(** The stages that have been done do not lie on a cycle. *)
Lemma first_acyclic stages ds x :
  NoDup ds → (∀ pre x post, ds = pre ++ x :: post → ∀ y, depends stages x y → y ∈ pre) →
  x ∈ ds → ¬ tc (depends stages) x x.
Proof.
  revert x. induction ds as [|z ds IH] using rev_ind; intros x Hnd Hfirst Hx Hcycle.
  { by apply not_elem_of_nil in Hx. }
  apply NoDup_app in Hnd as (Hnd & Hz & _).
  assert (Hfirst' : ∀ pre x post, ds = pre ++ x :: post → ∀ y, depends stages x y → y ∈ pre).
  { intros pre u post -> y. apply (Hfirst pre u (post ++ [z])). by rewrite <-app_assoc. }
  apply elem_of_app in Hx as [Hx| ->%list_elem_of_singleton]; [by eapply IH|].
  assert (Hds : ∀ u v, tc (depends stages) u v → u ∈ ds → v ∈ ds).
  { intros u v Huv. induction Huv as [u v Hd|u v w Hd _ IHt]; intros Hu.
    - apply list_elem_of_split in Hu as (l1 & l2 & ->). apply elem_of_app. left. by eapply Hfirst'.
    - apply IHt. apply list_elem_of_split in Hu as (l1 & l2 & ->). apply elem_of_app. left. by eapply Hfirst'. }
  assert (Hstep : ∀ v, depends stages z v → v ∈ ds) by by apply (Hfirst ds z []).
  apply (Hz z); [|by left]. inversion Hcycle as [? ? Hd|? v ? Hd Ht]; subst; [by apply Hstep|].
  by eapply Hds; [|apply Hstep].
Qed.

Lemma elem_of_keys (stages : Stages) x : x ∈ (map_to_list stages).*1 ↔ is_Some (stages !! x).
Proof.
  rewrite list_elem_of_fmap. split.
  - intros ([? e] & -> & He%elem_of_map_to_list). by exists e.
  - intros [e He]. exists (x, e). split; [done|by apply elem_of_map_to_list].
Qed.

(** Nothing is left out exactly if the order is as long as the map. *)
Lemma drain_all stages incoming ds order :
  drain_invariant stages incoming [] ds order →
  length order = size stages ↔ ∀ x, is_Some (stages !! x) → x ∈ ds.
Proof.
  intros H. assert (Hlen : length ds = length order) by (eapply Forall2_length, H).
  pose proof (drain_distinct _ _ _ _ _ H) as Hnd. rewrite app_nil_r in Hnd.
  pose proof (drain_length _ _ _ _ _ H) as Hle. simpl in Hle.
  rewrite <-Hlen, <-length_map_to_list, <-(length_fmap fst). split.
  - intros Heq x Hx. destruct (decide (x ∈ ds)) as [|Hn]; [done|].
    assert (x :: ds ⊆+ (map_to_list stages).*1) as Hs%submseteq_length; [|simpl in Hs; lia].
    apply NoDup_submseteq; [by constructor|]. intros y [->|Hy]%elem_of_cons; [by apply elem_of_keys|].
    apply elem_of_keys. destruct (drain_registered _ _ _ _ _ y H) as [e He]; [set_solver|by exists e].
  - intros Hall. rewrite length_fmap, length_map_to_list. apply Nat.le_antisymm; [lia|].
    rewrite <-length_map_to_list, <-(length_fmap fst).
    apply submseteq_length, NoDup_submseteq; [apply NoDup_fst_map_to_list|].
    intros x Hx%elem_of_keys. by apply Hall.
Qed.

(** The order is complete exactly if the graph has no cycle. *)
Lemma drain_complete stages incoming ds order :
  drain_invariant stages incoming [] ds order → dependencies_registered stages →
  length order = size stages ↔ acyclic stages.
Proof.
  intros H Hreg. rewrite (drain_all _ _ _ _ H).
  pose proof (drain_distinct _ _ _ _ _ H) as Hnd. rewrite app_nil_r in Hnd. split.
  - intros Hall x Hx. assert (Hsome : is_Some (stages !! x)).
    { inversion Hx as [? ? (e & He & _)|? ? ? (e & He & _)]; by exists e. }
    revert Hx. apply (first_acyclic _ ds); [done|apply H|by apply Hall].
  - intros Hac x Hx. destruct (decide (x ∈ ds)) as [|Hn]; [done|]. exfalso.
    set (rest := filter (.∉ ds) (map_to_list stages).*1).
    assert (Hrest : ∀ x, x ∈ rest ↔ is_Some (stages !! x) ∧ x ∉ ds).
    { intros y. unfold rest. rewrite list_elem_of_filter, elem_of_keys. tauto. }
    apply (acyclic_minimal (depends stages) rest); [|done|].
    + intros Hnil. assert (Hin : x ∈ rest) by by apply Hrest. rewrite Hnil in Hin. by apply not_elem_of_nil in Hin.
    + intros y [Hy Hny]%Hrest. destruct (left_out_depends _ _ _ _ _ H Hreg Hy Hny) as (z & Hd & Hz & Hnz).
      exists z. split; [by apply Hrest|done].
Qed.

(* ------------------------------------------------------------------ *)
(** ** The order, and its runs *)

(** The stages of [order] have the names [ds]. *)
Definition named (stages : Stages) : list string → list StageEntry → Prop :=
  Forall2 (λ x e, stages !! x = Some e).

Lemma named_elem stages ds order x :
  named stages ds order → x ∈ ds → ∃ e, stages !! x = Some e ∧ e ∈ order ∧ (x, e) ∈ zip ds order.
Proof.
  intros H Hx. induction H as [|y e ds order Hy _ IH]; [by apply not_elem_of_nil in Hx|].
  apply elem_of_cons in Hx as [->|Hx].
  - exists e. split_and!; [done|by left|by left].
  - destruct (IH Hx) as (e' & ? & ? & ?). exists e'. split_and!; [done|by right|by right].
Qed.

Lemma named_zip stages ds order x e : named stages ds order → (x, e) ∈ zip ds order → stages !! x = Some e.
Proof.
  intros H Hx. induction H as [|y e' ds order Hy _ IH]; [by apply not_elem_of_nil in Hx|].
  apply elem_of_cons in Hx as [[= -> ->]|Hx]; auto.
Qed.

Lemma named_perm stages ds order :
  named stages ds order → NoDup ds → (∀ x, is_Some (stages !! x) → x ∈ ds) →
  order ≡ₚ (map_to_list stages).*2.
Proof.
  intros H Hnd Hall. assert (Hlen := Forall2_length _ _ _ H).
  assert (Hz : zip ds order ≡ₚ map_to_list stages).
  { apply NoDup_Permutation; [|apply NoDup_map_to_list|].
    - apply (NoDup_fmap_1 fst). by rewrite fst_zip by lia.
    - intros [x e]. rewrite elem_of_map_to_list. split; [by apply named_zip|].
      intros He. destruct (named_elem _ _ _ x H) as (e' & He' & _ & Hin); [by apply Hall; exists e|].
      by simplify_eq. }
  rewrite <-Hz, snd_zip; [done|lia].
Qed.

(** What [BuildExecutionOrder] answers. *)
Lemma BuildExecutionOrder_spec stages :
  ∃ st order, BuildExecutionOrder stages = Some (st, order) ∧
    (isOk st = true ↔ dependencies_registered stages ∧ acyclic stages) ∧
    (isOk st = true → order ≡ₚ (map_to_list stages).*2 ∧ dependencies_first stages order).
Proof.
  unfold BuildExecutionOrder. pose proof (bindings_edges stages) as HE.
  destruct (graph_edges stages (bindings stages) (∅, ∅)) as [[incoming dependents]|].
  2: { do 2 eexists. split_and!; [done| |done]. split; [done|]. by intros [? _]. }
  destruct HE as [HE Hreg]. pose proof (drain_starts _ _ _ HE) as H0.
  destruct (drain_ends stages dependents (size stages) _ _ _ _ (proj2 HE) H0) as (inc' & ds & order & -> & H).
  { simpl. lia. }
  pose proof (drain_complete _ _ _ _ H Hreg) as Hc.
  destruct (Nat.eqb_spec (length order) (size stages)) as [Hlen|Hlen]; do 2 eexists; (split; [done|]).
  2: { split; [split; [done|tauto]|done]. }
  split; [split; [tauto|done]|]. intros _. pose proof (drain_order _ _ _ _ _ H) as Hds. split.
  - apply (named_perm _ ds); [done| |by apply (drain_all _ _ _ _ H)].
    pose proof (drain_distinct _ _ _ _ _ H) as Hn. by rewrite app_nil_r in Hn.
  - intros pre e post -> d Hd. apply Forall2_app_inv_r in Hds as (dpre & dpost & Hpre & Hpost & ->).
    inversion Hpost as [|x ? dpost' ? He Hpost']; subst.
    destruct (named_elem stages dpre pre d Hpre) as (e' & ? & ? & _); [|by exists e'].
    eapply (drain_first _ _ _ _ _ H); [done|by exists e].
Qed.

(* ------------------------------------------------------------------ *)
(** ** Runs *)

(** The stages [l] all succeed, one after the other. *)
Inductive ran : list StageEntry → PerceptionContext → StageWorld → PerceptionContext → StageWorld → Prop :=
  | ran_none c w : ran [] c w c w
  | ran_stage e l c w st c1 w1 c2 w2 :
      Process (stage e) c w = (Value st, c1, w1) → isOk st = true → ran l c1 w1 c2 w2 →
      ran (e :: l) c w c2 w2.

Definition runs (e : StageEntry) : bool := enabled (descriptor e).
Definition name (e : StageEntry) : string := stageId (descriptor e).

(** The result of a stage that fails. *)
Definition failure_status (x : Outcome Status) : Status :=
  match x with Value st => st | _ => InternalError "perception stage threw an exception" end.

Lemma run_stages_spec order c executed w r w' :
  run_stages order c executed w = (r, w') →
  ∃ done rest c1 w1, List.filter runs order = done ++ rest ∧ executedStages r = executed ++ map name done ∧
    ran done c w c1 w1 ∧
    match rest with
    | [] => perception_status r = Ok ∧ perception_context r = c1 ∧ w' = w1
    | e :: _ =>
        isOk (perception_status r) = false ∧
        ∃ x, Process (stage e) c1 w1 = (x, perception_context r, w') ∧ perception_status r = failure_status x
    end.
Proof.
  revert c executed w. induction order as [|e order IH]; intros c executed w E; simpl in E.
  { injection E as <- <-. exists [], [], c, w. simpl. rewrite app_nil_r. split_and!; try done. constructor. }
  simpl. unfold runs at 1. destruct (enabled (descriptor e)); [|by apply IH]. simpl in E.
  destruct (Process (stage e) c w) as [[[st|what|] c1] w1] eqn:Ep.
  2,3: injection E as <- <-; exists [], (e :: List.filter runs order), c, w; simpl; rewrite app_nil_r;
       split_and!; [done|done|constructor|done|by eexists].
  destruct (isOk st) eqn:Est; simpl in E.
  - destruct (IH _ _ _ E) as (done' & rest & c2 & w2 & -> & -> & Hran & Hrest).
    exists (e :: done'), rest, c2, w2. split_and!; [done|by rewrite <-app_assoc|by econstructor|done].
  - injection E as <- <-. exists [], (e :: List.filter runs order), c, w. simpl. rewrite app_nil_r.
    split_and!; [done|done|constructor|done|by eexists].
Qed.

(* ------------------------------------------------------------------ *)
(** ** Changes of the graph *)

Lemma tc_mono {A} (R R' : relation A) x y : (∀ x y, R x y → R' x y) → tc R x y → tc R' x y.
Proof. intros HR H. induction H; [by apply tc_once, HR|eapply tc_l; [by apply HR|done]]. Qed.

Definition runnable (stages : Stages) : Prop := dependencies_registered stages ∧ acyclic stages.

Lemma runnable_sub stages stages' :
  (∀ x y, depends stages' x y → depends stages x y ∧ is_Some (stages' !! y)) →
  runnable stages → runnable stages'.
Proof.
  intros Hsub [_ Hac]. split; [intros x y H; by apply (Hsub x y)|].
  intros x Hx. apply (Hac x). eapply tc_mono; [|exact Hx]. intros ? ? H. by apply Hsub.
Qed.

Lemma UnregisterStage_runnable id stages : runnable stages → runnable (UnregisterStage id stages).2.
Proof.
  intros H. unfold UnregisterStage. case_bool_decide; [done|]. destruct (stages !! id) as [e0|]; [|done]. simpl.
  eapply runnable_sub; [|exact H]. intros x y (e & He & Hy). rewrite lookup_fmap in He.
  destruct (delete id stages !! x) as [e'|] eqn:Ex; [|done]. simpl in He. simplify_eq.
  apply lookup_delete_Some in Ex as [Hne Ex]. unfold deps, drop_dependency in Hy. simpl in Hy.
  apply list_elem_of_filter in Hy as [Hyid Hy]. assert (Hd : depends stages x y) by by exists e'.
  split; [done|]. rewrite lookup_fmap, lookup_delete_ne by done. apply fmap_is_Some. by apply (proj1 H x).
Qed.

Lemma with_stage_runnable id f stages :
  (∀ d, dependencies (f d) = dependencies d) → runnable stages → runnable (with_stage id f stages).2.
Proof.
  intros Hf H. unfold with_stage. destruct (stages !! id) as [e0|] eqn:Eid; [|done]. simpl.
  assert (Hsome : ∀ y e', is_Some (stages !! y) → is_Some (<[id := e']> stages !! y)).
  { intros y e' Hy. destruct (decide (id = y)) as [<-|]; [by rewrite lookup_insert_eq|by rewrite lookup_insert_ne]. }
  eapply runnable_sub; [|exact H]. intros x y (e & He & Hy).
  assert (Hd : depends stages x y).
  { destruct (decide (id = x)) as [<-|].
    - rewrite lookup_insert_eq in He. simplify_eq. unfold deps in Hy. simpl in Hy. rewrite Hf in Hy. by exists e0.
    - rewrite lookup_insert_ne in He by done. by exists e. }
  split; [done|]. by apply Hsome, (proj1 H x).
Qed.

...

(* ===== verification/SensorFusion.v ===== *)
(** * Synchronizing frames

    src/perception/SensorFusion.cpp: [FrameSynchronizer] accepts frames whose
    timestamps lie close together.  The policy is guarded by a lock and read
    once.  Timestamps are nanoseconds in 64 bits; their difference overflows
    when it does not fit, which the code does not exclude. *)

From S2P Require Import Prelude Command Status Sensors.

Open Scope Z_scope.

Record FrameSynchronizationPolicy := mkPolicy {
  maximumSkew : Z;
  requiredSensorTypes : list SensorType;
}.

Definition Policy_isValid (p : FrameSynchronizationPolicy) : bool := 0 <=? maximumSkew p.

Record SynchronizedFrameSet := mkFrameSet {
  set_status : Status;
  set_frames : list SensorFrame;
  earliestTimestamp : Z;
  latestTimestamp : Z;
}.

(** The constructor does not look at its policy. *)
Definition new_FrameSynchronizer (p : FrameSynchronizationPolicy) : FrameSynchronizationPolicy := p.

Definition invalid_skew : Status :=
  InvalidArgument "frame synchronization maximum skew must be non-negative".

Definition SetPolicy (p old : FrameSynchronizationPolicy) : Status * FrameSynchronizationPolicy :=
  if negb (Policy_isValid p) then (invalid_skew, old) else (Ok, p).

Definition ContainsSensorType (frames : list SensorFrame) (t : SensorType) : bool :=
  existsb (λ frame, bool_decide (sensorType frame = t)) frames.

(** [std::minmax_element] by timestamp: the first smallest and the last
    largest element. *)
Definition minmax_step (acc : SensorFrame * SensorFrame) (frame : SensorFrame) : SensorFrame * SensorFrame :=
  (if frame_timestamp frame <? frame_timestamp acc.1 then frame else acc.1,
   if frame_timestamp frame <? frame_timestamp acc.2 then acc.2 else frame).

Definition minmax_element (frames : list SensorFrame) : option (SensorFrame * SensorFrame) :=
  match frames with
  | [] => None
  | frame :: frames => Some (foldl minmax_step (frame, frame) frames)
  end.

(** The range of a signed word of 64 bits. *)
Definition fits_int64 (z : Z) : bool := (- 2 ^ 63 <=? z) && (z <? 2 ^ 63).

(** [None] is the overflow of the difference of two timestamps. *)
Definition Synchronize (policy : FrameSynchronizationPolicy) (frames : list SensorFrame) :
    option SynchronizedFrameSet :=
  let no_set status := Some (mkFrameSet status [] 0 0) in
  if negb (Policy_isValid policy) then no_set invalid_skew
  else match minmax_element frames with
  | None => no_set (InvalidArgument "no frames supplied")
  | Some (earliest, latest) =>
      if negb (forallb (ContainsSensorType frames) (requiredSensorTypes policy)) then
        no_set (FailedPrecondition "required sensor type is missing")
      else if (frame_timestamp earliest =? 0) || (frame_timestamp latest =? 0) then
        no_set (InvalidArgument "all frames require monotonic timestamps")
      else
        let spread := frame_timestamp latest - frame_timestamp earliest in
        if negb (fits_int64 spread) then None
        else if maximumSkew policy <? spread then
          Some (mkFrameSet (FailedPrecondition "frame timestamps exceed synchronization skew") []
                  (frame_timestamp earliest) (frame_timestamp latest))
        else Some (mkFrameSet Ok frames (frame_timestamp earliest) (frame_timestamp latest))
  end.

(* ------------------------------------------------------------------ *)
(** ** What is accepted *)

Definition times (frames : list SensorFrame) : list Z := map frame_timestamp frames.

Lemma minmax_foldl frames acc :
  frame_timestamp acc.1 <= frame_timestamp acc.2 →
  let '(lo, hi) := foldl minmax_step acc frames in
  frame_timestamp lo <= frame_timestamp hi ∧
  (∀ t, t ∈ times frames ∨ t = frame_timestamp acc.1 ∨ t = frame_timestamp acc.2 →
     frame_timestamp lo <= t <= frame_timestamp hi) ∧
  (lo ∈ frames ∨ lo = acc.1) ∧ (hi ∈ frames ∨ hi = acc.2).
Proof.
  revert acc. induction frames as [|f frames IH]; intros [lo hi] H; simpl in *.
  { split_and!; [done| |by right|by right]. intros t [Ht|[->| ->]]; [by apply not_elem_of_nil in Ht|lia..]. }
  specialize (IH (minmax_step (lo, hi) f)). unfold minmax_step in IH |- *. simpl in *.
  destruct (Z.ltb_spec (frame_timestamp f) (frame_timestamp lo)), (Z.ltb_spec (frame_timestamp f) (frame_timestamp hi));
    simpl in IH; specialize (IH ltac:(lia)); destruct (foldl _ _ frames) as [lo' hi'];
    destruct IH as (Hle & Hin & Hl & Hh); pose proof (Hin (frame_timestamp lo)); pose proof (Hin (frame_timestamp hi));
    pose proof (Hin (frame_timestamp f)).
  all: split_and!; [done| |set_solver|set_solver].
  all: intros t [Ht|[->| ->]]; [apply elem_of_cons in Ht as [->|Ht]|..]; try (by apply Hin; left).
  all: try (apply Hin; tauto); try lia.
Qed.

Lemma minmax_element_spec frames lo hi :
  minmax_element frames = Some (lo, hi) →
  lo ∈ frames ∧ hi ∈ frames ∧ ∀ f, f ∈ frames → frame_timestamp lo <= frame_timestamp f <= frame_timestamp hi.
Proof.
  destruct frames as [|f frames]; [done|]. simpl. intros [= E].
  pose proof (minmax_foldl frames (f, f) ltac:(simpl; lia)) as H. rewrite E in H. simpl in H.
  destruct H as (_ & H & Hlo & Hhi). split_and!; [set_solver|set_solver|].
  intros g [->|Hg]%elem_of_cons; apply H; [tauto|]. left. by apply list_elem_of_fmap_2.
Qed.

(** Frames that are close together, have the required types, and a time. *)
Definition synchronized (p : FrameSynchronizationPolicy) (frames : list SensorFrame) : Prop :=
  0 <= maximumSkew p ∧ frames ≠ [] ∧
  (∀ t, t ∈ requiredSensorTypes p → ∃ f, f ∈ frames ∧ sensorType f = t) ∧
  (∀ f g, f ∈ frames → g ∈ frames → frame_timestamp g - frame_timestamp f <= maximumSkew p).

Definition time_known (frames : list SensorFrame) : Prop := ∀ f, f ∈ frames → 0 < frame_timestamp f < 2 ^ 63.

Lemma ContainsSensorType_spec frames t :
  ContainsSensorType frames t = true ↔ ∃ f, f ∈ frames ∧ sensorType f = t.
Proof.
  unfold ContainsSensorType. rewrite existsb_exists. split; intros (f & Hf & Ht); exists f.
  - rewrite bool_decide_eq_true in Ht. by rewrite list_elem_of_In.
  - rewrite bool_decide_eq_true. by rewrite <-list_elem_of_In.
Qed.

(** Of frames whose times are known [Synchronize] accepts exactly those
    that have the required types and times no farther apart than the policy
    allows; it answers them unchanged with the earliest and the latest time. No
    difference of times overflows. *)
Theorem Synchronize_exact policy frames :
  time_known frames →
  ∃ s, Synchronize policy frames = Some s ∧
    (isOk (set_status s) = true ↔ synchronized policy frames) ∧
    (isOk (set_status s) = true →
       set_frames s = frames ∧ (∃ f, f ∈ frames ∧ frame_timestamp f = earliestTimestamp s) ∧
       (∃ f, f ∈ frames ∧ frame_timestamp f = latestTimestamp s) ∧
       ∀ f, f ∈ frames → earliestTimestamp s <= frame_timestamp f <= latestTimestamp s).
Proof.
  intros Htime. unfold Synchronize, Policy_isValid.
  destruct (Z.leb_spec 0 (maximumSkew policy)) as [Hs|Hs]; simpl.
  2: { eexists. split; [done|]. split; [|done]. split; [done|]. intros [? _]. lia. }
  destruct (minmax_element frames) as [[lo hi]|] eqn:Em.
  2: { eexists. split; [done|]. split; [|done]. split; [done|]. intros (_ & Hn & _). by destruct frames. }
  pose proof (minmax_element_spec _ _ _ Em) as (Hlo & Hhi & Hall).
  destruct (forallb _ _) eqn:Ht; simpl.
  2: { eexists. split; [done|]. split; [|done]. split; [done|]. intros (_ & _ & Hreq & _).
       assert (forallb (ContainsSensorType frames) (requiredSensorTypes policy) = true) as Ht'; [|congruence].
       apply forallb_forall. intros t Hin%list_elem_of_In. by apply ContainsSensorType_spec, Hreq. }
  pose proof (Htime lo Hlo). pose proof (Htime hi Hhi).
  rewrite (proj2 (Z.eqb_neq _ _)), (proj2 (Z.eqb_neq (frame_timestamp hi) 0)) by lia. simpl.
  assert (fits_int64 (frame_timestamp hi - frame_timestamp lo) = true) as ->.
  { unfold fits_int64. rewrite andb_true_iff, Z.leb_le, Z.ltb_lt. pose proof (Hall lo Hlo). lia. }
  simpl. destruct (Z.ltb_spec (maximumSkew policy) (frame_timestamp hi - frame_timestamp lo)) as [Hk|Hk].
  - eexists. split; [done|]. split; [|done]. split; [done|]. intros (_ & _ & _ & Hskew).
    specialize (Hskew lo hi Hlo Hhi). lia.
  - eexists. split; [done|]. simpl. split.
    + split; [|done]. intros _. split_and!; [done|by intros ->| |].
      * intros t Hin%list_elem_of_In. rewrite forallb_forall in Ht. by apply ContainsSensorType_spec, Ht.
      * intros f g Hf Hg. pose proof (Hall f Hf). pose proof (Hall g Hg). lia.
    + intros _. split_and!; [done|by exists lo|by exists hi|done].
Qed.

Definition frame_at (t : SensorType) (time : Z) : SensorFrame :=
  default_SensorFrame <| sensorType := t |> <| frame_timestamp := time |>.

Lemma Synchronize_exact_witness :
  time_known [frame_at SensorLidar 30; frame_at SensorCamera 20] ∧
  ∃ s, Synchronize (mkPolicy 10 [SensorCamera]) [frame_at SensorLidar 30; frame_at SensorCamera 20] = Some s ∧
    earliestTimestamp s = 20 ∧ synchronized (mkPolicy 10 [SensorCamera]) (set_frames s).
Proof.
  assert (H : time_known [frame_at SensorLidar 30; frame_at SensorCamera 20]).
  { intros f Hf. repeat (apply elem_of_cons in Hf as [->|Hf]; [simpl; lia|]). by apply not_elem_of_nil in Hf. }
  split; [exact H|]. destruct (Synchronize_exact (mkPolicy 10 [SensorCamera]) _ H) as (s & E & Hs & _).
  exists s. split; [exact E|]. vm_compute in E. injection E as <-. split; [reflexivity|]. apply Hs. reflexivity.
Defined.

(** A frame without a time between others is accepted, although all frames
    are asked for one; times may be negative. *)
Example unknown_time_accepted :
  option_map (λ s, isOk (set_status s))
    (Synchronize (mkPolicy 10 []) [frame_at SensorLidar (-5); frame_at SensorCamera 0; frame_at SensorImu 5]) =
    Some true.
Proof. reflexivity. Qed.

**TASK STATEMENT:**
Where the line holding "Lemma named_perm stages" appears in the listing above, start reproducing exactly, and end with the line holding "NoDup_Permutation; [|apply NoDup_map_to_list|].".

**OUTPUT FOR THIS EXERCISE:**
Lemma named_perm stages ds order :
  named stages ds order → NoDup ds → (∀ x, is_Some (stages !! x) → x ∈ ds) →
  order ≡ₚ (map_to_list stages).*2.
Proof.
  intros H Hnd Hall. assert (Hlen := Forall2_length _ _ _ H).
  assert (Hz : zip ds order ≡ₚ map_to_list stages).
  { apply NoDup_Permutation; [|apply NoDup_map_to_list|].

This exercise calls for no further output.